(* ===== verification/DashboardView.v ===== *)
(** * DashboardView: what the dashboard renders ([src/app/page.tsx] lines 153-292)

    The JSX of the dashboard makes decisions from its state; styling,
    animation and static text are not modelled.  [render] is those
    decisions.
    - The two inputs are disabled while a link is submitted or the
      database is disconnected (lines 224, 229).
    - The error and success banners show when the string is truthy
      (lines 233, 235).
    - The submit button is disabled and labelled as on lines 237-238.
    - The header counts the filtered links (line 252).
    - The list shows a spinner, one of three empty-state messages, or one
      row per filtered link (lines 261-282).  A row shows the code, the
      target, the clicks and [lastClicked] or "Never".  Its actions are
      [copyToClipboard], the stats link [/code/{code}] and
      [handleDeleteLink] (lines 268-276).
    - The footer shows [new Date().getFullYear()], the year of the local
      time [now + offset] (line 291, ECMA-262 [LocalTime]).

    Theorems: the submit button is enabled exactly when [handleCreateLink]
    would send a request and none is in flight; the list shows exactly
    the filtered links, in order, with the message the state calls for;
    and the stats link of a row makes the statistics page request that
    row's code. *)

From S2P Require Import Prelude Schema Dates Dashboard StatsPage.
Import Schema.

Module DashboardView.
Import Dashboard.

(** ** The view *)

Inductive submit_label : Type :=
| Creating          (** ["⏳ Creating..."] *)
| CreateShortLink.  (** ["✨ Create Short Link"] *)

Record form_view : Type := mkForm {
  inputs_disabled : bool;
  error_banner : option string;
  success_banner : option string;
  submit_disabled : bool;
  label : submit_label;
}.

(** One row of the list, with the targets of its three actions. *)
Record row : Type := mkRow {
  row_key : nat;
  row_code : string;
  row_target : string;
  row_clicks : Z;
  row_last : option Z;        (** [None] shows "Never" *)
  row_stats_href : string;
}.

Inductive list_view : Type :=
| LLoading
| LEmpty (msg : string)
| LRows (rows : list row).

Record view : Type := mkView {
  form : form_view;
  active_count : nat;
  list : list_view;
  footer_year : Z;
}.

(** ** Rendering *)

(** [{s && <div>{s}</div>}] *)
Definition banner (s : option string) : option string :=
  match s with Some x => if String.eqb x "" then None else Some x | None => None end.

Definition render_form (d : Dash) : form_view :=
  mkForm (isSubmitting d || negb (dbConnected d))
         (banner (error d)) (banner (success d))
         (isSubmitting d || String.eqb (trim (targetUrl d)) "" || negb (dbConnected d))
         (if isSubmitting d then Creating else CreateShortLink).

Definition stats_href (c : string) : string := "/code/" +:+ c.

Definition render_row (l : Link) : row :=
  mkRow (id l) (code l) (Schema.targetUrl l) (clicks l) (lastClicked l) (stats_href (code l)).

Definition empty_message (d : Dash) : string :=
  match links d with
  | [] => if dbConnected d then "No links yet. Create your first one above!"
          else "Database not connected. Configure Neon to create links."
  | _ => "No links match your search"
  end.

Definition render_list (d : Dash) : list_view :=
  if loading d then LLoading
  else match filteredLinks d with
       | [] => LEmpty (empty_message d)
       | ls => LRows (map render_row ls)
       end.

(** [new Date().getFullYear()] at time [now] in a zone [offset] ms ahead
    of UTC. *)
Definition full_year (now offset : Z) : Z :=
  let '(y, _, _) := Dates.civil_from_days ((now + offset) `div` Dates.ms_per_day)%Z in y.

Definition render (now offset : Z) (d : Dash) : view :=
  mkView (render_form d) (length (filteredLinks d)) (render_list d) (full_year now offset).

(** The actions of a row: the text [copyToClipboard(link.code)] copies,
    and the code [handleDeleteLink(link.code)] deletes once confirmed. *)
Definition row_copy (env : option string) (origin : string) (r : row) : string :=
  (copyToClipboard env origin (row_code r)).1.

Definition row_delete (r : row) : option string := handleDeleteLink_request true (row_code r).

(** The route [/code/[code]] hands the path segment to the statistics
    page as [params.code]. *)
Definition route_code (href : string) : option string :=
  match String.list_ascii_of_string href with
  | "/"%char :: "c"%char :: "o"%char :: "d"%char :: "e"%char :: "/"%char :: rest =>
      Some (String.string_of_list_ascii rest)
  | _ => None
  end.

(** ** Theorems *)

(** C35: the submit button is enabled exactly when no submission is in
    flight and [handleCreateLink] would send a request: the URL is not
    blank and the database is connected. *)
Theorem submit_enabled_iff_sends d :
  submit_disabled (render_form d) = false <->
  isSubmitting d = false /\ exists v, (handleCreateLink_submit d).2 = Some v.
Proof.
  unfold render_form, handleCreateLink_submit. simpl.
  destruct (isSubmitting d), (String.eqb (trim (targetUrl d)) ""), (dbConnected d); simpl;
    split; try done; try (intros [_ [v Hv]]; discriminate); try (intros [Hf _]; discriminate).
  intros _. split; [done | eexists; reflexivity].
Qed.

(** The list shows the spinner while loading, and otherwise exactly the
    filtered links, one row each and in order, or, when there are none,
    the message that says why; the header count is the number of rows. *)
Theorem render_list_spec now offset d :
  loading d = false ->
  match list (render now offset d) with
  | LRows rs => rs = map render_row (filteredLinks d) /\ rs <> [] /\
                active_count (render now offset d) = length rs
  | LEmpty msg => filteredLinks d = [] /\ active_count (render now offset d) = 0 /\
                  msg = (if bool_decide (links d = []) then
                           if dbConnected d then "No links yet. Create your first one above!"
                           else "Database not connected. Configure Neon to create links."
                         else "No links match your search")
  | LLoading => False
  end.
Proof.
  intros Hl. unfold render. cbn [list active_count]. unfold render_list. rewrite Hl.
  destruct (filteredLinks d) as [|l ls] eqn:Hf.
  - split_and!; [done | done |]. unfold empty_message. by destruct (links d).
  - split_and!; [done | done |]. by rewrite length_map.
Qed.

(** After a 201 of [POST /api/links], with an empty search, the new link
    is the first row of the list and the success banner names its code. *)
Theorem created_link_first_row now offset d l :
  searchTerm d = "" ->
  let d' := apply_all (handleCreateLink_done (links d) (Resp 201 (BLink l))) d in
  list (render now offset (apply_set (SetLoading false) d')) =
    LRows (render_row l :: map render_row (links d)) /\
  success_banner (form (render now offset d')) = Some ("Link created: " +:+ code l).
Proof.
  intros Hs. destruct d as [ls ld er su db tu cc sb st]. simpl in Hs. subst st.
  assert (Hf : forall ls', List.filter (matches_search "") ls' = ls').
  { intros ls'. apply forallb_filter_id, forallb_forall. intros x _.
    unfold matches_search. by rewrite !includes_empty. }
  unfold render, render_list, render_form, filteredLinks. cbn -[List.filter matches_search].
  rewrite Hf. split; [done|]. unfold banner.
  destruct (String.eqb_spec ("Link created: " +:+ code l) "") as [Heq|]; [|done].
  by destruct (code l).
Qed.

(** The stats link of a row opens the statistics page of that code, which
    requests exactly that link from [GET /api/links/{code}]. *)
Theorem stats_link_fetches l :
  code l <> "" ->
  exists c, route_code (row_stats_href (render_row l)) = Some c /\ c = code l /\
    StatsPage.fetchLink_request (StatsPage.params_resolved c StatsPage.initial) = Some (code l).
Proof.
  intros Hc. exists (code l). split_and!; [|done|].
  - unfold route_code, row_stats_href, render_row, stats_href. simpl.
    by rewrite String.string_of_list_ascii_of_string.
  - unfold StatsPage.fetchLink_request. simpl. by destruct (String.eqb_spec (code l) "").
Qed.

(** One second before 2027 in UTC, the footer of a page rendered in UTC
    reads 2026 and that of a page rendered one hour ahead of UTC reads
    2027. *)
Example footer_year_zones :
  full_year 1798761599000 0 = 2026%Z /\ full_year 1798761599000 3600000 = 2027%Z.
Proof. split; vm_compute; reflexivity. Qed.

End DashboardView.
(* ===== verification/Contract.v ===== *)
(** * Contract: the JSON answers of each route against what the pages expect

    The pages read the answers of the API with fixed expectations.
    - The dashboard reads an array of links from [GET /api/links]
      (page.tsx line 45), through its own [interface Link] (lines 5-12,
      [Wire.dash_link_type]).
    - It reads a link from a 201 of [POST /api/links] (line 93), and
      [{ error }] from any other failure of [POST] (line 91).
    - The statistics page reads a link from a 2xx of
      [GET /api/links/{code}] (code/[code]/page.tsx line 36).
    [client_type] states these expectations as [Wire.jtype]s, route by
    route and status by status; [resp_typed] says that a response meets
    them.

    [responses_typed] proves it for every JSON answer of every route.  It
    holds whatever the effects answer, so in every world, as long as the
    dates of the records sent are in the range of [Date].  Each handler is shown to return only such
    responses with [Prelude.prog_all], the judgement on the leaves of a
    handler program. *)

From S2P Require Import Prelude JsValue Schema Dates Wire Utils Store Redirect Admin Server.
Import Schema Utils Wire.

Module Contract.

(** ** The expectations of the pages *)

(** The records a body carries. *)
Definition body_links (b : body) : list Link :=
  match b with BLink l => [l] | BLinks ls => ls | _ => [] end.

Definition client_type (q : Server.request) (status : Z) : jtype :=
  match q with
  | Server.ReqRedirect _ => error_type
  | Server.ReqCreate _ _ => if (status =? 201)%Z then dash_link_type else error_type
  | Server.ReqList => if (status =? 200)%Z then TArr dash_link_type else error_type
  | Server.ReqGetOne _ => if (status =? 200)%Z then link_type else error_type
  | Server.ReqDelete _ => if (status =? 200)%Z then TObj [("success", TBool)] else error_type
  end.

Definition resp_typed (q : Server.request) (r : response) : Prop :=
  forall status b, r = RJson status b -> Forall link_in_range (body_links b) ->
  has_type (client_type q status) (body_json b) = true.

(** ** Lemmas *)

Lemma resp_typed_redirect q st loc : resp_typed q (RRedirect st loc).
Proof. by intros ? ? ?. Qed.

Lemma resp_typed_error q st msg :
  client_type q st = error_type -> resp_typed q (RJson st (BError msg)).
Proof. intros Hq ? ? [= <- <-] _. rewrite Hq. reflexivity. Qed.

Lemma resp_typed_link q st l :
  client_type q st = link_type -> resp_typed q (RJson st (BLink l)).
Proof.
  intros Hq ? ? [= <- <-] Hr. rewrite Hq. apply link_json_typed. by inversion Hr.
Qed.

Lemma resp_typed_dash_link q st l :
  client_type q st = dash_link_type -> resp_typed q (RJson st (BLink l)).
Proof.
  intros Hq ? ? [= <- <-] Hr. rewrite Hq. apply link_json_dash_typed. by inversion Hr.
Qed.

Lemma resp_typed_links ls : resp_typed Server.ReqList (RJson 200 (BLinks ls)).
Proof.
  intros ? ? [= <- <-] Hr.
  change (forallb (has_type dash_link_type) (map link_json ls) = true). rewrite forallb_forall.
  intros x Hx. apply in_map_iff in Hx as (l & <- & Hl).
  apply link_json_dash_typed. cbn [body_links] in Hr. rewrite List.Forall_forall in Hr. by apply Hr.
Qed.

Lemma resp_typed_success c : resp_typed (Server.ReqDelete c) (RJson 200 BSuccess).
Proof. intros ? ? [= <- <-] _. reflexivity. Qed.

#[local] Hint Resolve resp_typed_redirect resp_typed_links resp_typed_success : tinylink.
#[local] Hint Extern 2 (resp_typed _ (RJson _ (BError _))) =>
  apply resp_typed_error; reflexivity : tinylink.
#[local] Hint Extern 2 (resp_typed _ (RJson _ (BLink _))) =>
  first [apply resp_typed_link; reflexivity | apply resp_typed_dash_link; reflexivity] : tinylink.

(** Walk a handler program down to its answers. *)
Ltac prog_all_walk :=
  repeat match goal with
         | |- prog_all _ (catch _ _) => apply prog_all_catch; [| intros ?]
         | |- prog_all _ (mbind _ _) => apply prog_all_mbind; intros ?
         | |- prog_all _ (mret _) => apply prog_all_ret
         | |- prog_all _ (Throw _) => apply pa_throw
         | |- prog_all _ (match ?x with _ => _ end) => destruct x
         | |- prog_all _ (if ?b then _ else _) => destruct b
         end.

Lemma create_link_typed fuel body sc tu :
  prog_all (resp_typed (Server.ReqCreate fuel body)) (Admin.create_link sc tu).
Proof. unfold Admin.create_link. prog_all_walk. eauto with tinylink. Qed.

#[local] Hint Resolve create_link_typed : tinylink.

Lemma handler_typed `{UrlParser} q : prog_all (resp_typed q) (Server.handler_of q).
Proof.
  destruct q; cbn [Server.handler_of];
    unfold Redirect.GET, Admin.POST, Admin.GET_list, Admin.GET_one, Admin.DELETE,
      Redirect.not_found, Redirect.internal_error, Admin.bad_request, Admin.link_not_found;
    prog_all_walk; eauto with tinylink.
Qed.

(** ** Theorems *)

(** C38: every JSON answer of every route has the type the pages expect
    for its status: a link object after a 201 of [POST] and a 200 of
    [GET /api/links/{code}], an array of link objects after a 200 of
    [GET /api/links], [{ success: true }] after a 200 of [DELETE], and
    [{ error: string }] otherwise, for every answer of the database, as
    long as the dates of the records sent are in the range of [Date]. *)
Theorem responses_typed `{UrlParser} {W} (perform : forall e, W -> (exn + ans e) * W)
    q w status b w' :
  run perform (Server.handler_of q) w = (Normal (RJson status b), w') ->
  Forall link_in_range (body_links b) ->
  has_type (client_type q status) (body_json b) = true.
Proof. intros Hr. exact (prog_all_run perform _ _ w _ w' (handler_typed q) Hr status b eq_refl). Qed.

(** ** Concrete runs *)

Import Whatwg.

Lemma responses_typed_witness :
  run Store.perform (Server.handler_of (Server.ReqGetOne "mycode1")) Admin.world1 =
    (Normal (RJson 200 (BLink Admin.stored)), Admin.world1) /\
  has_type (client_type (Server.ReqGetOne "mycode1") 200) (body_json (BLink Admin.stored)) = true.
Proof.
  assert (Hr : run Store.perform (Server.handler_of (Server.ReqGetOne "mycode1")) Admin.world1 =
                 (Normal (RJson 200 (BLink Admin.stored)), Admin.world1))
    by (vm_compute; reflexivity).
  split; [exact Hr|].
  apply (responses_typed Store.perform _ _ _ _ _ Hr).
  constructor; [|constructor].
  unfold link_in_range, Dates.max_time. simpl. split_and!; [lia | lia | intros t [= <-]; lia].
Defined.

End Contract.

--

◆ **What the exercise asks**
Using the listing above, list every line in which the string "simpl" occurs.

◆ **Output of the exercise**
  unfold render_form, handleCreateLink_submit. simpl.
  destruct (isSubmitting d), (String.eqb (trim (targetUrl d)) ""), (dbConnected d); simpl;
  intros Hs. destruct d as [ls ld er su db tu cc sb st]. simpl in Hs. subst st.
  - unfold route_code, row_stats_href, render_row, stats_href. simpl.
  - unfold StatsPage.fetchLink_request. simpl. by destruct (String.eqb_spec (code l) "").
  unfold link_in_range, Dates.max_time. simpl. split_and!; [lia | lia | intros t [= <-]; lia].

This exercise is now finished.